25. Only while Philae is alive
Special orbits for coordinated measurements between orbiter (remote sensing) and PHILAE
Coordinated measurements between remote sensing instruments on the orbiter and any lander instruments require in most cases visibility of the landing site in day light. A partially synchronous orbit (i.e. highly elliptic orbit in the rotational equator plane of the nucleus) provides the longest visibility period for the lander.
Only while Philae is alive

26. Only while Philae is alive
Special pointing for coordinated measurements between orbiter and PHILAE
The orbiter pointing should follow the landing site for sufficient time to perform the coordinated measurements.
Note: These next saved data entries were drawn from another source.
(* ===== verification/Process.v ===== *)
(** * The accept loop and its threads: [tcp_handshake_server.cpp]

    [TcpHandshakeServer::Run] polls the listener and starts one detached thread
    per connection, until [Stop] sets a flag; a signal may call [Stop] at any
    time.  The process is a state with three kinds of steps: a turn of the
    loop, a connection thread (which runs as a whole, then its socket is
    destroyed), and a signal.  What a thread does is an argument ([Server],
    [Program]); so is whether a thread can be started. *)

From Stdlib Require Import ZArith Lia Strings.Byte Strings.String.
From stdpp Require Import base decidable list gmap relations.
From S2P Require Import Prelude Text Sockets.

Definition kPollInterval : Z := 200.

(** How [Run] stands: polling, returned, or left by an exception (of the loop
    or of a thread), which ends the process. *)
Inductive progress : Type :=
  | Polling
  | Returned
  | Terminated (e : exn).

(** [std::system_error] of [std::thread]'s constructor. *)
Definition no_thread : exn := RuntimeError "Resource temporarily unavailable".

Section Server.
Context {W : Type} {kernel : Kernel W}.
(** The body of a connection's thread, and whether the system can start one. *)
Context (connection : TcpSocket -> M W unit) (can_start : W -> bool).

(** The process: the world, [stopping_], [listener_], [Run], and the sockets of
    the threads that have not ended. *)
Record process : Type := MkProcess {
  p_world : W; stopping_ : bool; listener_ : TcpListener; p_run : progress; p_threads : list TcpSocket }.

(** [stopping_.store(true)] *)
Definition Stop (p : process) : process :=
  MkProcess (p_world p) true (listener_ p) (p_run p) (p_threads p).

(** [std::thread(…).detach()], the socket moved into the thread. *)
Definition StartThread (socket : TcpSocket) (w : W) (p : process) : process :=
  if can_start w then
    MkProcess w (stopping_ p) (listener_ p) Polling (p_threads p ++ [socket])
  else
    MkProcess (snd (TcpSocket_Close socket w)) (stopping_ p) (listener_ p) (Terminated no_thread) (p_threads p).

(** [while (!stopping_.load()) {…}]: one turn. *)
Definition RunTurn (p : process) : process :=
  if stopping_ p then MkProcess (p_world p) (stopping_ p) (listener_ p) Returned (p_threads p)
  else
    match AcceptWithTimeout (listener_ p) kPollInterval (p_world p) with
    | (Throw e, w) => MkProcess w (stopping_ p) (listener_ p) (Terminated e) (p_threads p)
    | (Ok None, w) => MkProcess w (stopping_ p) (listener_ p) Polling (p_threads p)
    | (Ok (Some socket), w) => StartThread socket w p
    end.

(** The [i]-th thread runs and destroys its socket; an exception that leaves
    it ends the process. *)
Definition RunThread (i : nat) (p : process) : process :=
  match p_threads p !! i with
  | None => p
  | Some socket =>
      let rest := delete i (p_threads p) in
      match connection socket (p_world p) with
      | (Ok _, w) => MkProcess (snd (TcpSocket_Close socket w)) (stopping_ p) (listener_ p) (p_run p) rest
      | (Throw e, w) => MkProcess w (stopping_ p) (listener_ p) (Terminated e) (p_threads p)
      end
  end.

(** While the process has not been ended; the threads go on when [Run] has
    returned. *)
Definition alive (p : process) : bool := match p_run p with Terminated _ => false | _ => true end.

Inductive step : process -> process -> Prop :=
  | step_turn p : p_run p = Polling -> step p (RunTurn p)
  | step_thread i p : alive p = true -> (i < length (p_threads p))%nat -> step p (RunThread i p)
  | step_signal p : alive p = true -> step p (Stop p).

(** ** Descriptors *)

Context (table : W -> gmap Z socket_state) {laws : KernelLaws table}.
(** A thread leaves the table as it found it: what it connects it closes, and
    it does not close its own socket. *)
Hypothesis connection_quiet : forall c, frames table (connection c).

(** The open sockets [T] are those of others, [base], the listening one and
    one for each of [fds]. *)
Record accounts (base T : gmap Z socket_state) (l : Z) (fds : list Z) : Prop := {
  owned_once : NoDup (l :: fds);
  owned_open : forall fd, fd ∈ l :: fds -> 0 <= fd /\ is_Some (T !! fd) /\ base !! fd = None;
  others_kept : forall fd, fd ∉ l :: fds -> T !! fd = base !! fd;
  listening_on : exists st, T !! l = Some st /\ listens st = true }.

Lemma accounts_open base T l fds fd st : accounts base T l fds -> 0 <= fd -> T !! fd = None ->
  accounts base (<[fd := st]> T) l (fds ++ [fd]).
Proof.
  intros [Hn Ho Hk (sl & Hl & Hs)] Hfd Hnew.
  assert (Hout : fd ∉ l :: fds) by (intros (_ & [? ?] & _)%Ho; congruence).
  assert (Hin : forall x, x ∈ l :: fds ++ [fd] <-> x ∈ l :: fds \/ x = fd).
  { intros x. by rewrite app_comm_cons, elem_of_app, list_elem_of_singleton. }
  split.
  - rewrite app_comm_cons. apply NoDup_app. split; [done|]. split; [|apply NoDup_singleton].
    by intros x Hx ->%list_elem_of_singleton.
  - intros x Hx. destruct (decide (x = fd)) as [->|Hne].
    + rewrite lookup_insert_eq. rewrite <- Hk by done. by eauto.
    + rewrite lookup_insert_ne by done. apply Ho. apply Hin in Hx. tauto.
  - intros x Hx. rewrite Hin in Hx. rewrite lookup_insert_ne by (intros ->; tauto). apply Hk. tauto.
  - exists sl. rewrite lookup_insert_ne; [done|]. intros ->. apply Hout. by left.
Qed.

Lemma accounts_close base T l fds i fd : accounts base T l fds -> fds !! i = Some fd ->
  accounts base (delete fd T) l (delete i fds).
Proof.
  intros [Hn Ho Hk (sl & Hl & Hs)] Hi. apply NoDup_cons in Hn as [Hnl Hn].
  assert (Hfd : fd ∈ fds) by by eapply list_elem_of_lookup_2.
  assert (Hin : forall x, x ∈ fds <-> x = fd \/ x ∈ delete i fds).
  { intros x. rewrite (delete_Permutation fds i fd Hi) at 1. apply elem_of_cons. }
  rewrite (delete_Permutation fds i fd Hi) in Hn. apply NoDup_cons in Hn as [Hout Hn].
  split.
  - apply NoDup_cons. split; [|done]. intros H. apply Hnl, Hin. by right.
  - intros x Hx. assert (x <> fd) by (apply elem_of_cons in Hx as [->|Hx]; [by intros ->|by intros ->]).
    rewrite lookup_delete_ne by done. apply Ho. apply elem_of_cons in Hx as [->|Hx]; [by left|right]. apply Hin. by right.
  - intros x Hx. destruct (decide (x = fd)) as [->|Hne].
    + rewrite lookup_delete_eq. symmetry. apply Ho. by right.
    + rewrite lookup_delete_ne by done. apply Hk. rewrite elem_of_cons in Hx |- *. rewrite Hin. tauto.
  - exists sl. rewrite lookup_delete_ne; [done|]. by intros ->.
Qed.

Definition accounted (base : gmap Z socket_state) (p : process) : Prop :=
  accounts base (table (p_world p)) (l_fd (listener_ p)) (map s_fd (p_threads p)).

Lemma table_Close socket w : table (snd (TcpSocket_Close socket w)) =
  if 0 <=? s_fd socket then delete (s_fd socket) (table w) else table w.
Proof. apply (TcpSocket_Close_spec table socket (table w) w eq_refl). Qed.

Lemma RunTurn_accounted base p : accounted base p -> accounted base (RunTurn p).
Proof.
  unfold accounted. intros H. unfold RunTurn. destruct (stopping_ p); [done|].
  pose proof (AcceptWithTimeout_spec table (listener_ p) kPollInterval (table (p_world p)) (p_world p) eq_refl) as Ha.
  destruct (AcceptWithTimeout _ _ _) as [[[c|]|e] w]; cbn in Ha |- *; [|by rewrite Ha|by destruct Ha as [-> _]].
  destruct Ha as (sl & _ & _ & fd & st & [Hc _] & Hfd & Hnew & Ht). unfold StartThread.
  destruct (can_start w); cbn.
  - rewrite map_app, Ht. cbn. rewrite Hc. by apply accounts_open.
  - rewrite table_Close, Hc, Ht. destruct (Z.leb_spec 0 fd); [|lia]. by rewrite delete_opened.
Qed.

Lemma RunThread_accounted base i p : accounted base p -> accounted base (RunThread i p).
Proof.
  unfold accounted. intros H. unfold RunThread. destruct (p_threads p !! i) as [c|] eqn:Hi; [|done].
  pose proof (connection_quiet c (p_world p)) as Hq. destruct (connection c (p_world p)) as [[[]|e] w]; cbn in *; [|by rewrite Hq].
  assert (Hfd : map s_fd (p_threads p) !! i = Some (s_fd c)) by (by rewrite list_lookup_fmap, Hi).
  rewrite table_Close, Hq. destruct (owned_open _ _ _ _ H (s_fd c)) as [Hpos _].
  { right. by eapply list_elem_of_lookup_2. }
  destruct (Z.leb_spec 0 (s_fd c)); [|lia]. 
  rewrite (list_fmap_delete s_fd (p_threads p) i : map s_fd (delete i (p_threads p)) = delete i (map s_fd (p_threads p))).
  by apply accounts_close.
Qed.

Lemma step_keeps_accounts base p p' : step p p' -> accounted base p -> accounted base p'.
Proof. intros [q _|i q _ _|q _]; [apply RunTurn_accounted|apply RunThread_accounted|done]. Qed.

(** The server as its constructor leaves it, [Run] just called. *)
Definition started (l : TcpListener) (w : W) : process := MkProcess w false l Polling [].

Lemma started_accounted address port backlog w l w' : 0 <= port < 2 ^ 16 ->
  Listen address port backlog w = (Ok l, w') -> accounted (table w) (started l w').
Proof.
  intros Hport E. pose proof (Listen_spec table address port backlog (table w) Hport w eq_refl) as H.
  rewrite E in H. cbn in H. destruct H as (fd & st & (a & _ & Hl & _ & _ & Hst) & Hfd & Hnew & Ht).
  unfold accounted. cbn. rewrite Ht, Hl. split.
  - apply NoDup_singleton.
  - intros x ->%list_elem_of_singleton. rewrite lookup_insert_eq. by eauto.
  - intros x Hx. rewrite lookup_insert_ne; [done|]. intros ->. by apply Hx, list_elem_of_singleton.
  - exists st. rewrite lookup_insert_eq. by rewrite Hst.
Qed.

(** *** Stopping *)

Lemma step_stopping p p' : step p p' -> stopping_ p = true ->
  stopping_ p' = true /\ p_threads p' ⊆+ p_threads p.
Proof.
  intros [q _|i q _ _|q _] Hs; [| |done].
  - unfold RunTurn. by rewrite Hs.
  - unfold RunThread. destruct (p_threads q !! i) as [c|] eqn:E; [|done].
    destruct (connection c (p_world q)) as [[[]|e] w]; cbn; [|done].
    split; [done|]. rewrite (delete_Permutation _ _ _ E) at 2. by apply submseteq_cons.
Qed.

Lemma steps_stopping p p' : rtc step p p' -> stopping_ p = true ->
  stopping_ p' = true /\ p_threads p' ⊆+ p_threads p.
Proof.
  induction 1 as [p|p q p' Hs _ IH]; [done|]. intros Hp. destruct (step_stopping p q Hs Hp) as [Hq Ht].
  destruct (IH Hq) as [Hp' Ht']. split; [done|]. by etrans.
Qed.

(** *** Failing *)

(** What makes a turn of the loop end the process. *)
Inductive fatal (p : process) : exn -> Prop :=
  | fatal_poll rc w : sys_poll (l_fd (listener_ p)) kPollInterval (p_world p) = (rc, w) -> rc < 0 -> errno w <> EINTR ->
      fatal p (SocketError (lit "poll: " ++ strerror (errno w)))
  | fatal_accept rc w r w' : sys_poll (l_fd (listener_ p)) kPollInterval (p_world p) = (rc, w) -> 0 < rc ->
      sys_accept (l_fd (listener_ p)) w = (r, w') -> r < 0 -> routine_failure (errno w') = false ->
      fatal p (SocketError (lit "accept: " ++ strerror (errno w')))
  | fatal_thread rc w r w' : sys_poll (l_fd (listener_ p)) kPollInterval (p_world p) = (rc, w) -> 0 < rc ->
      sys_accept (l_fd (listener_ p)) w = (r, w') -> 0 <= r ->
      can_start (sys_setsockopt r IPPROTO_TCP TCP_NODELAY 1 w') = false -> fatal p no_thread.

(** The calls of a turn are the ones known. *)
#[local] Ltac same_calls :=
  repeat match goal with
    | E : ?call = (_, _), H : ?call = (_, _) |- _ => rewrite E in H; injection H as <- <-
    end; solve [lia|congruence|done].

Lemma RunTurn_terminates p e : stopping_ p = false -> p_run (RunTurn p) = Terminated e <-> fatal p e.
Proof.
  intros Hs. unfold RunTurn, AcceptWithTimeout, sys. rewrite Hs. unfold bind at 1.
  change (s32 kPollInterval) with kPollInterval.
  destruct (sys_poll (l_fd (listener_ p)) kPollInterval (p_world p)) as [rc w] eqn:Ep.
  destruct (Z.ltb_spec rc 0) as [Hrc|Hrc].
  { rewrite bind_gets. destruct (Z.eqb_spec (errno w) EINTR) as [He|He]; cbn.
    - split; [done|]. intros []; same_calls.
    - split; [intros [= <-]; by eapply fatal_poll|]. intros []; same_calls. }
  destruct (Z.eqb_spec rc 0) as [->|Hne]; cbn.
  { split; [done|]. intros []; same_calls. }
  unfold bind at 1. destruct (sys_accept (l_fd (listener_ p)) w) as [r w'] eqn:Ea.
  destruct (Z.ltb_spec r 0) as [Hr|Hr].
  - rewrite bind_gets. destruct (routine_failure (errno w')) eqn:He; cbn.
    + split; [done|]. intros []; same_calls.
    + split; [intros [= <-]; eapply fatal_accept; try done; lia|]. intros []; same_calls.
  - cbn. unfold StartThread. destruct (can_start _) eqn:Ec; cbn.
    + split; [done|]. intros []; same_calls.
    + split; [intros [= <-]; eapply fatal_thread; try done; lia|]. intros []; same_calls.
Qed.

End Server.

(** ** Properties *)



Section Witness.
#[local] Existing Instances ToyMachine.toy_kernel ToyMachine.toy_kernel_laws.
Import ToyMachine.

(** A machine with two clients: both are accepted, the second thread ends
    first. *)
Definition listening : machine := snd (Listen (lit "127.0.0.1") 2398 128 booted).
Definition nothing (c : TcpSocket) : M machine unit := ret tt.
Definition always (m : machine) : bool := true.
Definition p0 : process := started (MkListener 0 2398) listening.
Definition p1 : process := RunTurn always p0.
Definition p2 : process := RunTurn always p1.
Definition p3 : process := RunThread nothing 1 p2.


(** The first client does not fit into the table of a machine that has used up
    its descriptors: the server ends. *)
Definition used_up : machine :=
  MkMachine (list_to_map ((fun i => (Z.of_nat i, MkState None (bool_decide (i = 0%nat)))) <$> seq 0 10)) 0 1.
Definition full : process := started (MkListener 0 2398) used_up.


End Witness.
Since nucleus rotation is faster than the movement of the orbiter along the orbit lander visibility will be available only for a period ~6 h per nucleus revolution depending on landing position.
Only while Philae is alive

27. WG3 Activity (in brief)
Clean-up of Science Themes Table (STT) together with RSOC (latest version distributed by Claire on 14 May).
STT shall act as input for Information Repository for RSOC (relational database).
Instrument teams provided input to observational scenarios and to test cases.
Review and merging of Science Mission Scenarios (30 for WG2/3) during meeting of WG chairs in Paris February Began phasing of Science Mission Scenarios along the nominal mission duration.
AI to WG chairpersons: relate Science Mission Scenarios to Science Themes/Subthemes and Science Objectives (draft document sent to instrument teams by Eberhard on 30 April).
Feedback received from MIRO, COSIMA and ROSINA so far.